Stored data:
Lemma lxor_swap4 a b c d : (a ⊕ b) ⊕ (c ⊕ d) = (a ⊕ c) ⊕ (b ⊕ d).
Proof. by rewrite !Z.lxor_assoc, (lxor_cancel b c). Qed.

(** ** Linear maps *)

Definition linear (f : Z -> Z) : Prop := forall a b, f (a ⊕ b) = f a ⊕ f b.

Lemma linear_0 f : linear f -> f 0 = 0.
Proof. intros Hf. rewrite <- (Z.lxor_nilpotent 0), Hf. apply Z.lxor_nilpotent. Qed.

Lemma iter_S {A} n (f : A -> A) x : Nat.iter (S n) f x = f (Nat.iter n f x).
Proof. done. Qed.

Lemma linear_iter f n : linear f -> linear (Nat.iter n f).
Proof. intros Hf. induction n as [|n IH]; intros a b; [done|]. by rewrite !iter_S, IH, Hf. Qed.

Lemma iter_swap {A} n (f : A -> A) x : Nat.iter n f (f x) = f (Nat.iter n f x).
Proof. induction n as [|n IH]; [done|]. by rewrite !iter_S, IH. Qed.

Lemma iter_plus {A} m n (f : A -> A) x : Nat.iter (m + n) f x = Nat.iter m f (Nat.iter n f x).
Proof. induction m as [|m IH]; [done|]. by rewrite Nat.add_succ_l, !iter_S, IH. Qed.

Lemma iter_mult {A} m n (f : A -> A) x : Nat.iter (m * n) f x = Nat.iter m (Nat.iter n f) x.
Proof. induction m as [|m IH]; [done|]. cbn [Nat.mul]. rewrite iter_plus, IH. done. Qed.

Lemma iter_pres {A} (P : A -> Prop) n (f : A -> A) x : (forall y, P y -> P (f y)) -> P x -> P (Nat.iter n f x).
Proof. intros Hf Hx. induction n as [|n IH]; [done|]. by apply Hf. Qed.

(** A choice by a bit. *)
Definition pick (b : bool) (x : Z) : Z := if b then x else 0.

Lemma pick_lxor b c x : pick (xorb b c) x = pick b x ⊕ pick c x.
Proof. destruct b, c; cbn; by rewrite ?Z.lxor_nilpotent, ?Z.lxor_0_r, ?Z.lxor_0_l. Qed.

Lemma choose_pick x p : (if x & 1 =? 0 then 0 else p) = pick (Z.testbit x 0) p.
Proof. rewrite land_1. by destruct (Z.testbit x 0). Qed.

Lemma pick_bits w b x : 0 <= w -> bits w x -> bits w (pick b x).
Proof. destruct b; [done|]. intros. by apply bits_0. Qed.

(** ** The step of one bit, least significant bit first *)

Lemma lsb_step_eq p c : lsb_step p c = (c >> 1) ⊕ pick (Z.testbit c 0) p.
Proof. unfold lsb_step. by rewrite choose_pick. Qed.

Lemma lsb_linear p : linear (lsb_step p).
Proof.
  intros a b. rewrite !lsb_step_eq, shiftr_lxor, Z.lxor_spec, pick_lxor. apply lxor_swap4.
Qed.

Lemma lsb_bits w p c : 1 <= w -> bits w p -> bits w c -> bits w (lsb_step p c).
Proof.
  intros. rewrite lsb_step_eq. apply lxor_bits; [lia| |apply pick_bits; [lia|done]].
  apply (bits_le (w - 1)); [lia|]. apply shiftr_bits; [lia..|done].
Qed.

Lemma lsb_shift p y : lsb_step p (y << 1) = y.
Proof.
  rewrite lsb_step_eq, Z.shiftl_spec_low, Z.shiftr_shiftl_l by lia. cbn. by rewrite Z.lxor_0_r.
Qed.

Lemma lsb_iter_shift p n y : Nat.iter n (lsb_step p) (y << Z.of_nat n) = y.
Proof.
  induction n as [|n IH]; [by rewrite Z.shiftl_0_r|].
  rewrite iter_S, <- iter_swap.
  replace (y << Z.of_nat (S n)) with ((y << Z.of_nat n) << 1).
  - by rewrite lsb_shift.
  - rewrite Z.shiftl_shiftl by lia. f_equal. lia.
Qed.

(** Where the polynomial has its constant term no value but zero steps to zero. *)
Lemma lsb_kernel w p c :
  1 <= w -> bits w c -> Z.testbit p (w - 1) = true -> lsb_step p c = 0 -> c = 0.
Proof.
  intros Hw Hc Hp H0. rewrite lsb_step_eq in H0.
  assert (Z.testbit c 0 = false) as Hb.
  { assert (Z.testbit ((c >> 1) ⊕ pick (Z.testbit c 0) p) (w - 1) = false) as H by (rewrite H0; apply Z.bits_0).
    rewrite Z.lxor_spec, Z.shiftr_spec, (bits_testbit w c) in H by (done || lia).
    destruct (Z.testbit c 0); [|done]. cbn in H. congruence. }
  rewrite Hb in H0. cbn in H0. rewrite Z.lxor_0_r in H0.
  rewrite (split_low 1 c), H0 by lia. change (Z.ones 1) with 1. by rewrite land_1, Hb.
Qed.

Lemma lsb_iter_kernel w p n c :
  1 <= w -> bits w p -> bits w c -> Z.testbit p (w - 1) = true ->
  Nat.iter n (lsb_step p) c = 0 -> c = 0.
Proof.
  intros Hw Hp Hc Ht. revert c Hc. induction n as [|n IH]; [done|]. intros c Hc H.
  rewrite iter_S, <- iter_swap in H. apply (lsb_kernel w p); try done.
  apply IH; [by apply lsb_bits|done].
Qed.

(** ** The step of one bit, most significant bit first *)

Lemma msb_step_eq w p c : 1 <= w -> msb_step w p c = ((c << 1) & Z.ones w) ⊕ pick (Z.testbit c (w - 1)) p.
Proof.
  intros Hw. unfold msb_step. rewrite Z.land_ones by lia. f_equal.
  destruct (Z.testbit c (w - 1)) eqn:E; cbn.
  - destruct (Z.eqb_spec (c & 2 ^ (w - 1)) 0) as [H|]; [|done]. exfalso.
    assert (Z.testbit (c & 2 ^ (w - 1)) (w - 1) = false) as H' by (rewrite H; apply Z.bits_0).
    rewrite Z.land_spec, E, Z.pow2_bits_true in H' by lia. done.
  - destruct (Z.eqb_spec (c & 2 ^ (w - 1)) 0) as [|H]; [done|]. exfalso. apply H. apply Z.bits_inj'. intros k Hk.
    rewrite Z.land_spec, Z.bits_0. destruct (decide (k = w - 1)) as [->|]; [by rewrite E|].
    by rewrite Z.pow2_bits_false, andb_false_r by lia.
Qed.

Lemma msb_linear w p : 1 <= w -> linear (msb_step w p).
Proof.
  intros ? a b. rewrite !msb_step_eq, shiftl_lxor, land_lxor, Z.lxor_spec, pick_lxor by done.
  apply lxor_swap4.
Qed.

Lemma msb_bits w p c : 1 <= w -> bits w p -> bits w (msb_step w p c).
Proof.
  intros. rewrite msb_step_eq by done. apply lxor_bits; [lia| |apply pick_bits; [lia|done]].
  apply land_bits. lia.
Qed.

Lemma msb_shift w p y : 1 <= w -> bits (w - 1) y -> msb_step w p y = y << 1.
Proof.
  intros Hw Hy. rewrite msb_step_eq, (bits_testbit (w - 1) y) by (done || lia). cbn.
  rewrite Z.lxor_0_r, Z.land_ones by lia. apply Z.mod_small.
  replace w with (w - 1 + 1) by lia. apply shiftl_bits; [lia..|done].
Qed.

Lemma msb_iter_shift w p n y :
  1 <= w -> Z.of_nat n <= w -> bits (w - Z.of_nat n) y -> Nat.iter n (msb_step w p) y = y << Z.of_nat n.
Proof.
  intros Hw. induction n as [|n IH]; [by rewrite Z.shiftl_0_r|]. intros Hn Hy. rewrite iter_S.
  rewrite IH; [|lia|apply (bits_le (w - Z.of_nat (S n))); [lia|done]].
  rewrite msb_shift; [|done|].
  - rewrite Z.shiftl_shiftl by lia. f_equal. lia.
  - replace (w - 1) with (w - Z.of_nat (S n) + Z.of_nat n) by lia. apply shiftl_bits; [lia..|done].
Qed.

(** From here on the steps are known by these lemmas alone. *)
#[global] Opaque lsb_step msb_step.

(** * Eight bytes at a time *)

(** ** Buffers *)

(** The bytes [bs] lie in the memory from the address [a] on. *)
Fixpoint bytes_at (mem : memory) (a : Z) (bs : list Z) : Prop :=
  match bs with
  | [] => True
  | b :: bs => mem !! a = Some b /\ bits 8 b /\ bytes_at mem (a + 1) bs
  end.

Lemma bytes_at_app mem a bs cs :
  bytes_at mem a (bs ++ cs) <-> bytes_at mem a bs /\ bytes_at mem (a + Z.of_nat (length bs)) cs.
Proof.
  revert a. induction bs as [|b bs IH]; intros a; cbn [app bytes_at length].
  - rewrite Z.add_0_r. tauto.
  - rewrite IH. replace (a + 1 + Z.of_nat (length bs)) with (a + Z.of_nat (S (length bs))) by lia. tauto.
Qed.

(** A list of at least [n] elements is one of [n] and a rest. *)
Lemma take_n {A} (n : nat) (l : list A) : (n <= length l)%nat -> exists k r, l = k ++ r /\ length k = n.
Proof. intros. exists (take n l), (drop n l). rewrite take_drop, length_take. split; [done|lia]. Qed.

Definition word (b0 b1 b2 b3 : Z) : Z := b0 ⊕ (b1 << 8) ⊕ (b2 << 16) ⊕ (b3 << 24).

Lemma word_bits b0 b1 b2 b3 : bits 8 b0 -> bits 8 b1 -> bits 8 b2 -> bits 8 b3 -> bits 32 (word b0 b1 b2 b3).
Proof.
  intros. unfold word. repeat (apply lxor_bits; [lia| |]).
  - by apply (bits_le 8).
  - apply (bits_le (8 + 8)); [lia|]. by apply shiftl_bits.
  - apply (bits_le (8 + 16)); [lia|]. by apply shiftl_bits.
  - by apply (shiftl_bits 8 24).
Qed.

Lemma load8_ok mem a b : mem !! a = Some b -> load8 mem a = Ok b.
Proof. unfold load8. by intros ->. Qed.

Lemma load32_ok mem a b0 b1 b2 b3 :
  a & 3 = 0 -> bytes_at mem a [b0; b1; b2; b3] -> load32 mem a = Ok (word b0 b1 b2 b3).
Proof.
  intros Ha (H0 & ? & H1 & ? & H2 & ? & H3 & ? & _). unfold load32, word. rewrite Ha. cbn [negb Z.eqb].
  replace (a + 2) with (a + 1 + 1) by lia. replace (a + 3) with (a + 1 + 1 + 1) by lia.
  rewrite (load8_ok _ _ _ H0). cbn [obind]. rewrite (load8_ok _ _ _ H1). cbn [obind].
  rewrite (load8_ok _ _ _ H2). cbn [obind]. rewrite (load8_ok _ _ _ H3). cbn [obind]. f_equal.
  rewrite (lor_disjoint 8) by done. rewrite (lor_disjoint 16); [rewrite (lor_disjoint 24); [done|lia|]|lia|].
  - repeat (apply lxor_bits; [lia| |]).
    + by apply (bits_le 8).
    + apply (bits_le (8 + 8)); [lia|]. by apply shiftl_bits.
    + by apply (shiftl_bits 8 16).
  - apply lxor_bits; [lia|by apply (bits_le 8)|]. by apply (shiftl_bits 8 8).
Qed.

(** [bits_tac] bounds exclusive ors of bounded numbers. *)
Ltac bits_tac := solve [repeat first [assumption | apply lxor_bits; [lia| |]]].

(** ** The interface of the steps *)

Class ByteStep (B : Z -> Z) (tab : list (list Z)) : Prop := {
  bs_bits c : bits 32 c -> bits 32 (B c);
  bs_xor a b : bits 32 a -> bits 32 b -> B (a ⊕ b) = B a ⊕ B b;
  bs_shift y : bits 24 y -> B (y << 8) = y;
  bs_table k : 0 <= k < 8 ->
    exists t, row tab k = Ok t /\
      forall i, bits 8 i -> get t i = Ok (Nat.iter (S (Z.to_nat k)) B i);
}.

* Your task:
Beginning at the first line above, repeat exactly until the line containing "Lemma pick_lxor b", which is included.

* The completed task:
Lemma lxor_swap4 a b c d : (a ⊕ b) ⊕ (c ⊕ d) = (a ⊕ c) ⊕ (b ⊕ d).
Proof. by rewrite !Z.lxor_assoc, (lxor_cancel b c). Qed.

(** ** Linear maps *)

Definition linear (f : Z -> Z) : Prop := forall a b, f (a ⊕ b) = f a ⊕ f b.

Lemma linear_0 f : linear f -> f 0 = 0.
Proof. intros Hf. rewrite <- (Z.lxor_nilpotent 0), Hf. apply Z.lxor_nilpotent. Qed.

Lemma iter_S {A} n (f : A -> A) x : Nat.iter (S n) f x = f (Nat.iter n f x).
Proof. done. Qed.

Lemma linear_iter f n : linear f -> linear (Nat.iter n f).
Proof. intros Hf. induction n as [|n IH]; intros a b; [done|]. by rewrite !iter_S, IH, Hf. Qed.

Lemma iter_swap {A} n (f : A -> A) x : Nat.iter n f (f x) = f (Nat.iter n f x).
Proof. induction n as [|n IH]; [done|]. by rewrite !iter_S, IH. Qed.

Lemma iter_plus {A} m n (f : A -> A) x : Nat.iter (m + n) f x = Nat.iter m f (Nat.iter n f x).
Proof. induction m as [|m IH]; [done|]. by rewrite Nat.add_succ_l, !iter_S, IH. Qed.

Lemma iter_mult {A} m n (f : A -> A) x : Nat.iter (m * n) f x = Nat.iter m (Nat.iter n f) x.
Proof. induction m as [|m IH]; [done|]. cbn [Nat.mul]. rewrite iter_plus, IH. done. Qed.

Lemma iter_pres {A} (P : A -> Prop) n (f : A -> A) x : (forall y, P y -> P (f y)) -> P x -> P (Nat.iter n f x).
Proof. intros Hf Hx. induction n as [|n IH]; [done|]. by apply Hf. Qed.

(** A choice by a bit. *)
Definition pick (b : bool) (x : Z) : Z := if b then x else 0.

Lemma pick_lxor b c x : pick (xorb b c) x = pick b x ⊕ pick c x.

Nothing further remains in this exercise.